Circassia CEO Steve Harris

Circassia Pharmaceuticals' pipeline has suffered its first notable post-IPO setback. The British biotech's ragweed allergy drug failed to live up to expectations in a Phase IIb trial, prompting the company to dig deeper into the data in search of a path forward for the candidate.

First, the bad news. The drug, Ragweed-SPIRE, failed to generate statistically significant improvements in nasal and non-nasal symptoms across the 280 people with ragweed allergy who were enrolled in the study. Circassia's stock dipped 6% following the news, which is the first setback for the company's pipeline since it pulled off a record-busting $332 million IPO on the London Stock Exchange earlier this year. Circassia is now working to salvage something from the trial.

The company talked up a few promising avenues for further investigation when it broke the news to investors.
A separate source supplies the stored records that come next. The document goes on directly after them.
Lemma held_insert ws i old new :
  ws !! i = Some old →
  held new ++ (ws ≫= held) ≡ₚ held old ++ (<[i := new]> ws ≫= held).
Proof.
  intros Hi. rewrite <-(take_drop_middle ws i old Hi) at 1.
  assert (i < length ws) as Hlt by by apply lookup_lt_Some in Hi.
  rewrite (insert_take_drop ws i new Hlt), !bind_app, !bind_cons. solve_Permutation.
Qed.

Lemma wrap_small z : (0 ≤ z ≤ USIZE_MAX)%Z → wrap z = z.
Proof. intros. unfold wrap. apply Z.mod_small. lia. Qed.

(** Replacing one worker's position. *)
Lemma in_hand_worker p i old new :
  workers p !! i = Some old →
  length (in_hand p) + length (held new) = length (<[i := new]> (workers p) ≫= held) + length (held old).
Proof.
  intros Hi. apply held_insert with (new := new) in Hi.
  apply Permutation_length in Hi. rewrite !length_app in Hi. unfold in_hand. lia.
Qed.

Lemma exited_insert (ws : list WorkerAt) i w : w ≠ Exited → Exited ∉ ws → Exited ∉ <[i := w]> ws.
Proof.
  intros Hw Hn Hin. apply list_elem_of_lookup in Hin as [j Hj].
  destruct (decide (i = j)) as [->|Hne].
  - destruct (decide (j < length ws)).
    + rewrite list_lookup_insert_eq in Hj by done. congruence.
    + rewrite list_insert_ge in Hj by lia. apply Hn, list_elem_of_lookup. eauto.
  - rewrite list_lookup_insert_ne in Hj by done. apply Hn, list_elem_of_lookup. eauto.
Qed.

Lemma worker_turn_inv i p p' :
  small p → pool_inv p → worker_turn i p = Some p' → pool_inv p' ∧ small p'.
Proof.
  intros Hs [Hp Hc Hf Ht Ho Hcs Hr] H. unfold worker_turn in H.
  assert (match submitting p with Some _ => 1 | None => 0 end ≤ 1) as Hsub1
    by (destruct (submitting p); lia).
  pose proof (held_bound (workers p)) as Hhb. unfold small, in_hand in *.
  destruct (workers p !! i) as [w|] eqn:Hi; [|done].
  pose proof (λ new, held_insert (workers p) i w new Hi) as Hperm.
  pose proof (λ new, in_hand_worker p i w new Hi) as Hlen. unfold in_hand in Hlen.
  assert (∀ new, length (<[i := new]> (workers p)) = length (workers p)) as Hlw
    by (intros; apply length_insert).
  destruct w as [| |job|job|].
  - injection H as <-. set (w' := if shutting_down p then Exited else Receiving).
    assert (held w' = []) as Hw by (unfold w'; by destruct (shutting_down p)).
    specialize (Hlen w'). specialize (Hperm w'). rewrite Hw in *. cbn [held app length] in *.
    split; [split|cbn; by rewrite Hlw]; cbn [set_worker channel workers submitting pending capacity accepted taken
      ran dropped sender_open shutting_down]; try done; unfold in_hand; cbn [set_worker workers].
    + lia.
    + by rewrite <-Hperm.
    + intros Hsd. destruct (Hr Hsd). split; [|done]. apply exited_insert; [|done]. unfold w'. by rewrite Hsd.
  - destruct (channel p) as [|job rest] eqn:Hq.
    + destruct (sender_open p) eqn:Hop; [done|]. injection H as <-.
      specialize (Hlen Exited). specialize (Hperm Exited). cbn [held app length] in *.
      split; [split|cbn; by rewrite Hlw]; cbn; rewrite ?Hq, ?Hop; try done; unfold in_hand; cbn.
      * lia.
      * by rewrite <-Hperm.
      * intros Hsd. destruct Ho; congruence.
    + injection H as <-. specialize (Hlen (Got job)). specialize (Hperm (Got job)).
      cbn [held app length] in *.
      split; [split|cbn; by rewrite Hlw]; cbn; try done; unfold in_hand; cbn.
      * lia.
      * lia.
      * by rewrite Hf, <-app_assoc.
      * rewrite Ht, <-Hperm. solve_Permutation.
      * intros Hsd. destruct (Hr Hsd). split; [|done]. by apply exited_insert.
  - specialize (Hlen Exited) as Hlen1. specialize (Hperm Exited) as Hperm1.
    specialize (Hlen (Running job)). specialize (Hperm (Running job)). cbn [held app length] in *.
    destruct (shutting_down p) eqn:Hsd; injection H as <-.
    + split; [split|cbn; by rewrite Hlw]; cbn; try done; unfold in_hand; cbn.
      * rewrite wrap_small; lia.
      * rewrite Ht, Hperm1. solve_Permutation.
    + split; [split|cbn; by rewrite Hlw]; cbn; rewrite ?Hsd; try done; unfold in_hand; cbn.
      * lia.
      * rewrite Ht. by apply Permutation_cons_inv in Hperm as <-.
      * intros _. destruct (Hr eq_refl). split; [|done]. by apply exited_insert.
  - injection H as <-. specialize (Hlen AtLoop). specialize (Hperm AtLoop). cbn [held app length] in *.
    split; [split|cbn; by rewrite Hlw]; cbn; try done; unfold in_hand; cbn.
    + rewrite wrap_small; lia.
    + rewrite Ht, Hperm. solve_Permutation.
    + intros Hsd. destruct (Hr Hsd). split; [|done]. by apply exited_insert.
  - done.
Qed.

Lemma pool_step_inv a p p' :
  small p → pool_inv p → pool_step a p = Some p' → pool_inv p' ∧ small p'.
Proof.
  intros Hs Hinv H. pose proof (held_bound (workers p)) as Hhb.
  assert (match submitting p with Some _ => 1 | None => 0 end ≤ 1) as Hsub1
    by (destruct (submitting p); lia).
  destruct a as [job| |i| | |]; cbn [pool_step] in H; [..| by eapply worker_turn_inv| | |];
    destruct Hinv as [Hp Hc Hf Ht Ho Hcs Hr]; unfold small in *.
  - unfold submit_start in H. destruct (submitting p) eqn:Hsub; [done|].
    destruct (shutting_down p || negb (sender_open p)) eqn:Href; injection H as <-.
    + split; [split|]; cbn; try done; by rewrite Hp.
    + apply orb_false_elim in Href as [Hsd Hop]. rewrite negb_false_iff in Hop.
      split; [split|]; cbn; try done; [|by left]. unfold in_hand in *. cbn. rewrite wrap_small; lia.
  - unfold submit_send in H. destruct (submitting p) as [job|] eqn:Hsub; [|done].
    destruct (length (channel p) <? capacity p) eqn:Hl; injection H as <-; bool_to_prop.
    + split; [split|]; cbn; try done; [| | |by right].
      * rewrite length_app. unfold in_hand in *. cbn. lia.
      * rewrite length_app. cbn. lia.
      * by rewrite Hf, <-app_assoc.
    + split; [split|]; cbn; try done; [|by right]. unfold in_hand in *. cbn. rewrite wrap_small; lia.
  - injection H as <-. split; [split|]; cbn; try done. by right.
  - unfold shutdown_close in H. destruct (shutting_down p) eqn:Hsd; [|done].
    destruct (submitting p) eqn:Hsub; [done|]. injection H as <-.
    split; [split|]; cbn; try done; by right.
  - unfold shutdown_drain in H. destruct (sender_open p) eqn:Hop; [done|].
    destruct (channel p) as [|job rest] eqn:Hq; [done|]. injection H as <-.
    cbn [length] in *. split; [split|]; cbn; try done; unfold in_hand in *; cbn.
    + rewrite wrap_small; lia.
    + lia.
    + by rewrite Hf, <-app_assoc.
    + rewrite Ht. solve_Permutation.
    + intros Hsd. destruct Ho; congruence.
Qed.

Lemma run_inv actions p p' :
  small p → pool_inv p → run actions p = Some p' → pool_inv p' ∧ small p'.
Proof.
  revert p. induction actions as [|a actions IH]; intros p Hs Hinv H; cbn [run] in H.
  { by injection H as <-. }
  destruct (pool_step a p) as [p1|] eqn:Ha; [|done]. cbn in H.
  destruct (pool_step_inv a p p1 Hs Hinv Ha). by eapply IH.
Qed.

Definition size_ok (size : PoolSize) : Prop :=
  (Z.of_nat (size_queue size + Nat.max (size_workers size) 1 + 1) ≤ USIZE_MAX)%Z.

Lemma pool_new_inv size : size_ok size → pool_inv (pool_new size) ∧ small (pool_new size).
Proof.
  intros Hs. assert (in_hand (pool_new size) = []) as Hh.
  { unfold in_hand, pool_new. cbn. generalize (Nat.max (size_workers size) 1) as n. induction n; done. }
  split; [split|]; rewrite ?Hh; cbn; try done; [lia|by left|by left| |].
  - intros _. split; [|done]. intros Hin. by apply elem_of_replicate in Hin as [? _].
  - unfold small. cbn. by rewrite length_replicate.
Qed.

(** C20. Request pool: in every interleaving of submissions, workers and shutdown,
    [pending] is exactly the number of jobs in the channel, in a worker's hands or
    being submitted, and never wraps; the channel never exceeds its bound; jobs
    leave it in the order they were accepted; and every accepted job is in the
    channel or with one worker, or was run once, or was dropped by a shutdown. *)
Theorem pool_accounts_jobs size actions p :
  size_ok size → run actions (pool_new size) = Some p →
  pending p = Z.of_nat (length (channel p) + length (in_hand p)
                + match submitting p with Some _ => 1 | None => 0 end) ∧
  length (channel p) ≤ size_queue size ∧
  accepted p = taken p ++ channel p ∧
  taken p ≡ₚ ran p ++ dropped p ++ in_hand p ∧
  (shutting_down p = false → dropped p = []).
Proof.
  intros Hs Hrun. destruct (pool_new_inv size Hs) as [Hinv Hsm].
  destruct (run_inv actions _ p Hsm Hinv Hrun) as [[Hp Hc Hf Ht _ _ Hr] _].
  assert (capacity p = size_queue size) as Hcap.
  { clear -Hrun. change (size_queue size) with (capacity (pool_new size)).
    generalize dependent (pool_new size). induction actions as [|a actions IH]; intros q Hrun; cbn [run] in Hrun.
    { by injection Hrun as <-. }
    destruct (pool_step a q) as [q1|] eqn:Ha; [|done]. cbn in Hrun. rewrite (IH q1 Hrun). clear Hrun IH.
    destruct a; cbn in Ha; unfold submit_start, submit_send, worker_turn, shutdown_flag, shutdown_close,
      shutdown_drain in Ha; repeat case_match; simplify_eq; done. }
  rewrite Hcap in Hc. split_and!; try done. intros Hsd. by apply Hr.
Qed.
Lemma conclude_completed fuel g B t at_ s r s' :
  published g B → conclude content_key index fuel g t at_ s = (Ok (Some r), s') → state r = Completed →
  ∀ text, text ∈ B → is_cached (vectors (prep s')) (content_key text) = true.
Proof.
  intros Hpub. unfold conclude. rewrite bind_run.
  destruct (current_counts fuel g 0 0 no_counts s) as [[[[obs tot] n]|] s1] eqn:Hc; [|done].
  destruct (current_counts_value _ _ _ _ _ _ _ _ _ _ _ Hpub Hc) as (Hs1 & _ & Hn).
  destruct (obs =? g)%Z eqn:Hobs; cbn [negb]; bool_to_prop.
  2: { intros Hf Hr. apply finish_run_state in Hf as [Hst _]. congruence. }
  intros Hf Hr text Htext. apply finish_run_state in Hf as [Hst ->]. rewrite Hr in Hst.
  rewrite Hs1. cbn [prep at_reads]. rewrite (Hn Hobs), sum_counts_zero_l, drop_0 in Hst.
  unfold final_state in Hst. destruct (0 <? _)%Z eqn:Hfail; [done|].
  destruct (0 <? n_missing _)%Z eqn:Hmiss; [done|]. bool_to_prop.
  apply (classify_all_cached (prep s) (units_of B) Hmiss Hfail (unit_of content_key text)).
  by apply list_elem_of_fmap_2.
Qed.

Lemma supersede_before_state g t s r s' :
  supersede_before g t s = (Ok (Some r), s') → state r = Completed →
  ∃ ex, run g (prep s) = Ok (Some ex) ∧ state ex = Completed.
Proof.
  unfold supersede_before. rewrite bind_run. unfold update_prep, query_prep, run, supersede_generation.
  cbn [prep set_prep runs set_runs]. rewrite lookup_insert_eq. unfold fmap, result_fmap.
  destruct (runs (prep s) !! g) as [row|]; [destruct (row_state row =s _)|].
  all: intros [= Hr _]; destruct (read_row _) as [rec|] eqn:Hrec; [injection Hr as ->|done].
  2: { intros Hst. by exists r. }
  all: apply read_row_Ok in Hrec as (Hst & _); cbn [row_state with_state] in Hst; rewrite state_text in Hst; congruence.
Qed.

(** The start of a sweep reads the index and drops completions; then it is
    superseded or runs. *)
Lemma content_keys_frame fuel g off keys s :
  ∃ res k, snapshot_content_keys content_key index fuel g off keys s = (res, at_reads k s) ∧ reads s ≤ k.
Proof.
  revert off keys s. induction fuel as [|fuel IH]; intros off keys s; [by eexists _, (reads s); destruct s|].
  cbn [snapshot_content_keys]. rewrite bind_run, snapshot_units_run. cbv zeta.
  destruct (negb _); [eexists _, _; split; [done|lia]|].
  destruct (length _ =? 0); [eexists _, _; split; [done|lia]|].
  match goal with |- context [snapshot_content_keys _ _ fuel g ?off' ?ks ?s1] =>
    destruct (IH off' ks s1) as (res & k & -> & Hk) end.
  eexists _, _. split; [done|]. cbn in Hk. lia.
Qed.

Lemma prepare_cases fuel g reset s out s' :
  prepare_generation fuel g reset s = (Ok out, s') →
  ∃ s1, runs (prep s1) = runs (prep s) ∧ vectors (prep s1) = vectors (prep s) ∧ reads s < reads s1 ∧
    ((∃ t, supersede_before g t s1 = (Ok out, s')) ∨
     run_sweep content_key index clock fuel g (Z.of_nat (length (bodies (index (reads s))))) reset s1 = (Ok out, s') ∧
     index_generation (index (reads s)) = g).
Proof.
  unfold Preparation.prepare_generation. rewrite bind_run. unfold snapshot_size at 1. rewrite bind_run.
  unfold read_index at 1. set (s1 := {| reads := S (reads s) |}).
  destruct (index_generation _ =? g)%Z eqn:Hg; unfold mret, sr_ret; rewrite ?Hg; cbn [negb].
  2: { intros Hs. exists s1. split_and!; [done|done|cbn; lia|]. left. by eexists. }
  bool_to_prop. rewrite bind_run. unfold query_prep at 1.
  destruct (run g (prep s1)) as [existing|] eqn:Hrun; [|done]. rewrite bind_run.
  destruct (_ || _).
  2: { cbn [negb]. intros Hs. exists s1. split_and!; [done|done|cbn; lia|]. by right. }
  unfold prune_for_sweep. rewrite bind_run.
  destruct (content_keys_frame fuel g 0 ∅ s1) as (res & k & -> & Hk). cbn in Hk.
  destruct res as [[obs keys]|]; [|done]. destruct (negb _).
  { unfold mret, sr_ret. cbn [negb]. intros Hs. eexists. split_and!; [| | |left; by eexists]; [done|done|cbn; lia]. }
  rewrite bind_run. unfold update_prep at 1, mret, sr_ret. cbn [negb]. intros Hs.
  eexists. split_and!; [| | |right; split; [exact Hs|done]]; [done|done|cbn; lia].
Qed.

(** C5. Completed means cached: if the sweep of a generation answers that the run
    is completed, and it was not before, then every region of that generation has
    a verified vector in the cache, whatever was published, failed or evicted
    meanwhile. *)
Theorem completed_means_cached fuel g B reset s r s' :
  published g B → (∀ ex, run g (prep s) = Ok (Some ex) → state ex ≠ Completed) →
  prepare_generation fuel g reset s = (Ok (Some r), s') → state r = Completed →
  ∀ text, text ∈ B → is_cached (vectors (prep s')) (content_key text) = true.
Proof.
  intros Hpub Hnot (s1 & Hruns & _ & _ & [[t Hs]|[Hs _]])%prepare_cases Hst; unfold run in Hnot;
    rewrite <-Hruns in Hnot; fold (run g (prep s1)) in Hnot.
  { destruct (supersede_before_state _ _ _ _ _ Hs Hst) as (ex & Hex & Hc). by destruct (Hnot ex). }
  unfold run_sweep in Hs. rewrite bind_run in Hs. unfold on_prep in Hs.
  destruct (begin_run g _ reset (prep s1)) as [[r0|] p1] eqn:Hbegin; [|done].
  destruct (terminal (state r0)) eqn:Hterm.
  { injection Hs as -> <-. apply begin_run_terminal in Hbegin; [|done]. by destruct (Hnot r). }
  rewrite bind_run in Hs. destruct (sweep _ _ _ _ _) as [[[at_|o]|] s2] eqn:Hsweep; [| |done].
  - by eapply conclude_completed.
  - injection Hs as -> ->. by apply sweep_stops in Hsweep.
Qed.

(** *** The outcome is reached *)

Definition outcome_record (p : PreparationCache C) (B : list str) (c : nat) : RunRecord :=
  let n := classify_units p (units_of B) in
  {| state := final_state n; cursor := Z.of_nat c; total := Z.of_nat (length B); cached := n_cached n;
     missing := n_missing n; failures := n_failures n; error := final_error (final_state n) |}.

Lemma final_state_terminal n : terminal (final_state n) = true.
Proof. unfold final_state. by destruct (_ <? _)%Z; [|destruct (_ <? _)%Z]. Qed.

Lemma conclude_total fuel g B (at_ : Progress) s :
  stable g B s → is_Some (runs (prep s) !! g) → (Z.of_nat (length B) ≤ I64_MAX)%Z →
  at_cursor at_ ≤ length B → length B < fuel →
  ∃ s', conclude content_key index fuel g (Z.of_nat (length B)) at_ s =
    (Ok (Some (outcome_record (prep s) B (at_cursor at_))), s') ∧ vectors (prep s') = vectors (prep s).
Proof.
  intros Hst Hrow Hlen Hcur Hfuel. unfold conclude. rewrite bind_run.
  destruct (current_counts_total fuel g B 0 0 no_counts s Hst ltac:(lia)) as (tot & k & ->).
  rewrite Z.eqb_refl, sum_counts_zero_l, drop_0. cbn [negb].
  destruct (classify_total (prep s) (units_of B)) as (Hsum & Ha & Hm & Hf). rewrite length_fmap in Hsum.
  match goal with |- context [finish_run g ?st ?t ?a ?e ?s1] =>
    destruct (finish_run_spec g st t a e s1) as (s' & -> & ->); [done|lia|cbn; lia|split; cbn; lia|] end.
  eexists. split; [done|]. done.
Qed.
Lemma valid_definition_spans_sorted source definitions :
  StronglySorted span_before (valid_definition_spans source definitions).
Proof.
  apply dedup_spans_sorted.
  pose proof (sort_by_sorted span_compare (candidate_spans source definitions)) as Hs.
  induction Hs as [|a l Hl IH Ha]; constructor; [done|].
  eapply Forall_impl; [exact Ha|]. apply span_compare_before.
Qed.

Lemma valid_definition_spans_sound source definitions s :
  s ∈ valid_definition_spans source definitions →
  ∃ d, definitions !! sp_definition s = Some d ∧ valid_span source d = true ∧
       sp_start s = df_start d ∧ sp_end s = df_end d.
Proof. intros Hs%dedup_spans_subset. rewrite elem_of_sort_by in Hs. by apply elem_of_candidate_spans. Qed.

Lemma valid_definition_spans_covers source definitions d :
  d ∈ definitions → valid_span source d = true →
  ∃ s, s ∈ valid_definition_spans source definitions ∧ sp_start s = df_start d ∧ sp_end s = df_end d.
Proof.
  intros [i Hi]%list_elem_of_lookup Hv.
  apply (dedup_spans_covers _ (MkSpan i (df_start d) (df_end d))).
  rewrite elem_of_sort_by. apply elem_of_candidate_spans. eauto.
Qed.

Lemma valid_span_true source d :
  valid_span source d = true →
  df_start d < df_end d ∧ df_end d ≤ length source ∧
  is_utf8_boundary source (df_start d) = true ∧ is_utf8_boundary source (df_end d) = true.
Proof. unfold valid_span. intros H. bool_to_prop. done. Qed.

Lemma preferred_spans_ordered source definitions :
  let spans := valid_definition_spans source definitions in
  ordered_in 0 (preferred_spans spans) (length source).
Proof.
  intros spans.
  assert (siblings 0 (definition_forest spans) (length source)) as Hw.
  { apply definition_forest_wf; [|apply valid_definition_spans_sorted].
    apply Forall_forall. intros s (d & _ & Hv & -> & ->)%valid_definition_spans_sound.
    apply valid_span_true in Hv. lia. }
  apply (proj2 collect_ordered) in Hw. unfold preferred_spans.
  by rewrite sort_by_id by by eapply ordered_region_sorted.
Qed.

(** ** Small declarations stay whole *)

(** Whether a cut at [k] leaves a region whole. *)
Definition keeps (k : nat) (p : RegionSpan) : Prop := k ≤ rg_start p ∨ rg_end p ≤ k.

Lemma ordered_starts lo l hi : ordered_in lo l hi → Forall (λ p, lo ≤ rg_start p) l.
Proof. intros Ho. apply Forall_forall. intros p Hp. by destruct (ordered_in_elem _ _ _ _ Ho Hp). Qed.

Lemma keeps_before k lo l hi : ordered_in lo l hi → k ≤ lo → Forall (keeps k) l.
Proof. intros Ho Hk. eapply Forall_impl; [by eapply ordered_starts|]. intros p ?. left. simpl in *. lia. Qed.

(** Packing ends between two preferred spans, past those it left behind. *)
Lemma pack_keeps source cursor limit end_ preferred hi :
  ordered_in end_ preferred hi → cursor ≤ end_ ≤ limit → limit ≤ length source →
  let '(e, next) := pack source cursor limit end_ preferred in
  end_ ≤ e ∧ Forall (keeps e) preferred ∧ (next = [] → Forall (λ p, rg_end p ≤ e) preferred).
Proof.
  induction preferred as [|p rest IH] in end_ |- *; simpl; intros Ho Hc Hl; [done|].
  destruct Ho as (Hst & Hsz & Ho).
  assert ((rg_start p <? cursor) = false) as -> by (apply Nat.ltb_ge; lia).
  pose proof (split_boundary_bounds source end_ limit) as Hsp.
  destruct (limit <=? rg_start p) eqn:H1; bool_to_prop.
  { split_and!; [lia| |done]. constructor; [left; lia|]. by apply (keeps_before _ _ _ _ Ho); lia. }
  destruct (limit <? rg_end p) eqn:H2; bool_to_prop.
  { split_and!; [lia| |done]. constructor; [by left|]. apply (keeps_before _ _ _ _ Ho). lia. }
  destruct (rg_end p =? limit) eqn:H3; bool_to_prop.
  { split_and!; [lia| |].
    - constructor; [by right|]. by apply (keeps_before _ _ _ _ Ho).
    - intros ->. by repeat constructor. }
  specialize (IH (rg_end p) Ho ltac:(lia) Hl). destruct (pack _ _ _ _ rest) as [e next].
  destruct IH as (He & Hk & Hn). split_and!; [lia| |].
  - constructor; [by right|done].
  - intros Hnil. constructor; [done|by apply Hn].
Qed.

Lemma region_end_keeps source cursor preferred :
  cursor < length source → ordered_in cursor preferred (length source) →
  Forall (keeps (region_end source cursor preferred)) preferred.
Proof.
  intros Hc Ho. unfold region_end. cbv zeta.
  set (limit := Nat.min (cursor + REGION_BYTES) (length source)).
  assert (cursor < limit ≤ length source ∧ (limit = cursor + REGION_BYTES ∨ limit = length source)) as [Hl Hlim].
  { subst limit. unfold REGION_BYTES. lia. }
  pose proof (pack_keeps source cursor limit cursor preferred (length source) Ho ltac:(lia) ltac:(lia)) as Hp.
  pose proof (pack_bounds source cursor limit cursor preferred ltac:(lia) ltac:(lia)) as Hb.
  assert ((pack source cursor limit cursor preferred).1 = cursor →
    ∀ k, k ≤ limit → Forall (keeps k) preferred) as Hstuck.
  { intros He k Hk. destruct preferred as [|p rest]; [constructor|].
    destruct Ho as (Hst & Hsz & Ho).
    assert (limit ≤ rg_start p) as Hlp.
    { revert He. simpl. assert ((rg_start p <? cursor) = false) as -> by (apply Nat.ltb_ge; lia).
      destruct (limit <=? rg_start p) eqn:H1; bool_to_prop; [done|].
      pose proof (ordered_in_le _ _ _ Ho).
      destruct (limit <? rg_end p) eqn:H2; bool_to_prop; simpl; [lia|].
      destruct (rg_end p =? limit) eqn:H3; bool_to_prop; simpl; [lia|].
      pose proof (pack_keeps source cursor limit (rg_end p) rest (length source) Ho ltac:(lia) ltac:(lia)) as H4.
      destruct (pack _ _ _ _ rest). simpl. lia. }
    constructor; [left; lia|]. apply (keeps_before _ _ _ _ Ho). lia. }
  destruct (pack source cursor limit cursor preferred) as [e next]. simpl in Hb, Hstuck.
  destruct Hp as (He & Hk & Hn).
  destruct (e =? cursor) eqn:Hec; bool_to_prop.
  - subst e. apply Hstuck; [done|].
    pose proof (split_boundary_bounds source cursor limit ltac:(lia) ltac:(lia)).
    destruct (_ || _); lia.
  - destruct ((e <? limit) && match next with [] => true | _ => false end) eqn:Hlast.
    + apply andb_prop in Hlast as [Hlt%Nat.ltb_lt Hnext]. destruct next; [|done].
      pose proof (split_boundary_bounds source e limit ltac:(lia) ltac:(lia)).
      assert (((length source <? split_boundary source e limit) || (split_boundary source e limit <=? cursor)) = false) as ->.
      { apply orb_false_iff. rewrite Nat.ltb_ge, Nat.leb_gt. lia. }
      eapply Forall_impl; [by apply Hn|]. intros p Hp. right. simpl in *. lia.
    + assert (((length source <? e) || (e <=? cursor)) = false) as -> by
        (apply orb_false_iff; rewrite Nat.ltb_ge, Nat.leb_gt; lia). done.
Qed.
All of the doses showed signs of efficacy, but the effect was most pronounced in the 70 patients who received the biggest blast of the drug. Circassia has previously trialled Ragweed-SPIRE at a higher dose and is considering returning to these levels in pursuit of a stronger response. The firm is also trying to pick apart the role an unexpectedly strong placebo response had on the outcome.

Circassia's ability to find an effective dose and clinical trial design for Ragweed-SPIRE is critical to the future of the drug, but is less important to the company as a whole. Peel Hunt analyst Paul Cuddon said Ragweed-SPIRE is a long shot compared to other drugs in Circassia's pipeline, Reuters reports, and accounts for just 6% of its risk-adjusted value. More is resting on the company's treatments for cat, house dust mite and grass allergies, all of which are in mid- to late-phase trials.